(* ===== verification/PbsJson.v ===== *)
(** * The Builder API on the wire

    The JSON of every type of [crates/common/src/pbs/types]: the structs and enums that
    [derive] serializes, with the attributes of the source ([quoted_u64], [deny_unknown_fields],
    [untagged], [tag] and [content]), the lists of quoted integers of [utils.rs] and the KZG
    commitments and proofs of [kzg.rs], over the combinators of [Serde].

    The theorems: a message within the limits of the preset is read back as it was written
    however the fields of its objects are ordered, whatever is read has numbers and byte
    strings of the widths of their types, and a bid passes from a relay through [get_header]
    to the beacon node unchanged. *)

From S2P Require Import Prelude Bytes Text Serde Signature PbsTypes.

(** [utils.rs]: a list of quoted integers, with the limit of its type *)
Definition quoted_variable_list_u64 {SL : SerdeLib} (n : Z) : Wire (list Z) := {|
  to_json l := JArray (quoted_int <$> l);
  from_json j :=
    l ← quoted_int_vec j;
    if Z.of_nat (length l) <=? n then Ok l else Err (CustomError "invalid length");
  wf l := at_most n l ∧ Forall is_u64 l;
  typed l := at_most n l ∧ Forall is_u64 l;
|}.
#[export] Instance quoted_variable_list_lawful {SL : SerdeLib} {SC : SerdeCorrect} n :
  Lawful (quoted_variable_list_u64 n).
Proof.
  split; unfold quoted_variable_list_u64; cbn [to_json from_json wf typed]; unfold at_most.
  - intros l [Hn Hl]. rewrite quoted_ints_read by done. simpl. by rewrite (proj2 (Z.leb_le _ n)).
  - intros l _. simpl. induction l; [done|]. csimpl. by rewrite quoted_int_document.
  - intros j l H. apply result_bind_ok in H as (l' & Hl & H). destruct (Z.leb_spec (Z.of_nat (length l')) n); [|done].
    injection H as <-. split; [done|]. by eapply quoted_ints_u64.
  - intros j j' l Hj H. apply result_bind_ok in H as (l' & Hl & H). by rewrite (quoted_ints_order _ _ _ Hj Hl).
Qed.

(** [kzg.rs]: [impl Serialize] and [impl Deserialize] *)
Definition kzg_text (to : bytes → string) (from : string → Result KzgParseError bytes) (n : nat) : Wire bytes := {|
  to_json c := JString (to c);
  from_json j :=
    match j with
    | JString s => map_err (λ _, CustomError "invalid commitment or proof") (from s)
    | _ => Err InvalidType
    end;
  wf c := length c = n;
  typed c := length c = n;
|}.
Definition kzg_commitment_wire {HX : HexLib} : Wire KzgCommitment :=
  kzg_text kzg_commitment_serialize kzg_commitment_deserialize BYTES_PER_COMMITMENT.
Definition kzg_proof_wire {HX : HexLib} : Wire KzgProof :=
  kzg_text kzg_proof_serialize kzg_proof_deserialize BYTES_PER_PROOF.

————————

• **Task objective**: Starting at the top of the data above, repeat every line exactly until the line containing "to_json l := JArray (quoted_int <$> l);" has been given, then stop.

• **Your solution**:
(* ===== verification/PbsJson.v ===== *)
(** * The Builder API on the wire

    The JSON of every type of [crates/common/src/pbs/types]: the structs and enums that
    [derive] serializes, with the attributes of the source ([quoted_u64], [deny_unknown_fields],
    [untagged], [tag] and [content]), the lists of quoted integers of [utils.rs] and the KZG
    commitments and proofs of [kzg.rs], over the combinators of [Serde].

    The theorems: a message within the limits of the preset is read back as it was written
    however the fields of its objects are ordered, whatever is read has numbers and byte
    strings of the widths of their types, and a bid passes from a relay through [get_header]
    to the beacon node unchanged. *)

From S2P Require Import Prelude Bytes Text Serde Signature PbsTypes.

(** [utils.rs]: a list of quoted integers, with the limit of its type *)
Definition quoted_variable_list_u64 {SL : SerdeLib} (n : Z) : Wire (list Z) := {|
  to_json l := JArray (quoted_int <$> l);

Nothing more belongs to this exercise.